DATA PROVIDED START

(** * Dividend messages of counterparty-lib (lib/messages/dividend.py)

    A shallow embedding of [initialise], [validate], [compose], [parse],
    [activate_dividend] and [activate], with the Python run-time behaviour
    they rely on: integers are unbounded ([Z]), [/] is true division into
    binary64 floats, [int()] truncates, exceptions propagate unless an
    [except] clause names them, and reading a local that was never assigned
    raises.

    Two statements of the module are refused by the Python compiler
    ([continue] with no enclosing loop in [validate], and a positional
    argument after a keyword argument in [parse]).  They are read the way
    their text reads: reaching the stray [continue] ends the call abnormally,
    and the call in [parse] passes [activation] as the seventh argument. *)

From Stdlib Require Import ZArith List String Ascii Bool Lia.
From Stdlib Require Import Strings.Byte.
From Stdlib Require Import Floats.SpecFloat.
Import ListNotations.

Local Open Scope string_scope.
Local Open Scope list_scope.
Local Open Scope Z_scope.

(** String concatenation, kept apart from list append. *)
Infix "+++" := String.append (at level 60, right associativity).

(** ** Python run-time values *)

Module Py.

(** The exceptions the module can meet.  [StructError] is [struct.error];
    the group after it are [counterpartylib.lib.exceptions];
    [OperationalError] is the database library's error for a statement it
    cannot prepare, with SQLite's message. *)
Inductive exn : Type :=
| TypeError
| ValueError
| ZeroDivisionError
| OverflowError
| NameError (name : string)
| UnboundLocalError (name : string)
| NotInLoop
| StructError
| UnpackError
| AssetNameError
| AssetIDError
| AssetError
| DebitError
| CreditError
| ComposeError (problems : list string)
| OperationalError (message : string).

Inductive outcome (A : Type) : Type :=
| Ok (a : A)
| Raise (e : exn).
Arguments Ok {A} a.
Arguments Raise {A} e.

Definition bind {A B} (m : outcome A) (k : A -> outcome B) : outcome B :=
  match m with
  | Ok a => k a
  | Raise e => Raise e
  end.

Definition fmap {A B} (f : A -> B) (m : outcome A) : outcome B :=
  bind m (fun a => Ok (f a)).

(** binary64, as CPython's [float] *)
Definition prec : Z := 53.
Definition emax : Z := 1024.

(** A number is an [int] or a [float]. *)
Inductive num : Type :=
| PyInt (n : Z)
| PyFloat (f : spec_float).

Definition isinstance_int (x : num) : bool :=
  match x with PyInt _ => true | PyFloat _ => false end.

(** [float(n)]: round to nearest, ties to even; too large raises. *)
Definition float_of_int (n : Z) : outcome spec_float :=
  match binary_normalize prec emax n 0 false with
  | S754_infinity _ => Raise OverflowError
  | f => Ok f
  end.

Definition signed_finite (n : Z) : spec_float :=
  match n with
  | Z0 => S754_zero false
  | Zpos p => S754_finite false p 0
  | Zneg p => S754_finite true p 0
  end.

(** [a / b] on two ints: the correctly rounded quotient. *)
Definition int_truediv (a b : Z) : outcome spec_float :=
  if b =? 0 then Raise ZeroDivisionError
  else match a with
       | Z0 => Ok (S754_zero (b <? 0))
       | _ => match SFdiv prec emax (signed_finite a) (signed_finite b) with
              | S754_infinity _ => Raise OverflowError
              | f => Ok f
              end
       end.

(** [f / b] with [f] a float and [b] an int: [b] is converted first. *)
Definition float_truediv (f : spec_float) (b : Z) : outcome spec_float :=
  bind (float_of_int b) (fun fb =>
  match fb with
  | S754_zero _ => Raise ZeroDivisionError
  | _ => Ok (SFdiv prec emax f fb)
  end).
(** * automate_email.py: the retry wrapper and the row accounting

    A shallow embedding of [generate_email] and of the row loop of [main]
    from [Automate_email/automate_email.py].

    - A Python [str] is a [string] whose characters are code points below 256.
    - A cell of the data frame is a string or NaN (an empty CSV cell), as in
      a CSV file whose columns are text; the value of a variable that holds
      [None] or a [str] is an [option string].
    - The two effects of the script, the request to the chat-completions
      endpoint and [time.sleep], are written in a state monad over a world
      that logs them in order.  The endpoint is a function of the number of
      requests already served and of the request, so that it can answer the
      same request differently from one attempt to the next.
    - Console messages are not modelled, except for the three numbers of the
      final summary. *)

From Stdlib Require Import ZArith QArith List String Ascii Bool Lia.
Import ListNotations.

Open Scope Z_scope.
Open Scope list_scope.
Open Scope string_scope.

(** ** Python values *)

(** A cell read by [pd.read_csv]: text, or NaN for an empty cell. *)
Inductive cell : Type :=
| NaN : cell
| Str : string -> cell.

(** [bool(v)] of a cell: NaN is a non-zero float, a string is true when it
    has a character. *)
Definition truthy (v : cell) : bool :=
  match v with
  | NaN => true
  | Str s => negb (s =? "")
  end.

DATA PROVIDED END

• **WHAT YOU NEED TO DO**
Could you retype exactly the lines above, starting at the line that contains "A) : outcome" and ending at the line that contains "PyInt (n : Z)", and nothing more?

• **SOLUTION FOR THIS PROBLEM**
Definition fmap {A B} (f : A -> B) (m : outcome A) : outcome B :=
  bind m (fun a => Ok (f a)).

(** binary64, as CPython's [float] *)
Definition prec : Z := 53.
Definition emax : Z := 1024.

(** A number is an [int] or a [float]. *)
Inductive num : Type :=
| PyInt (n : Z)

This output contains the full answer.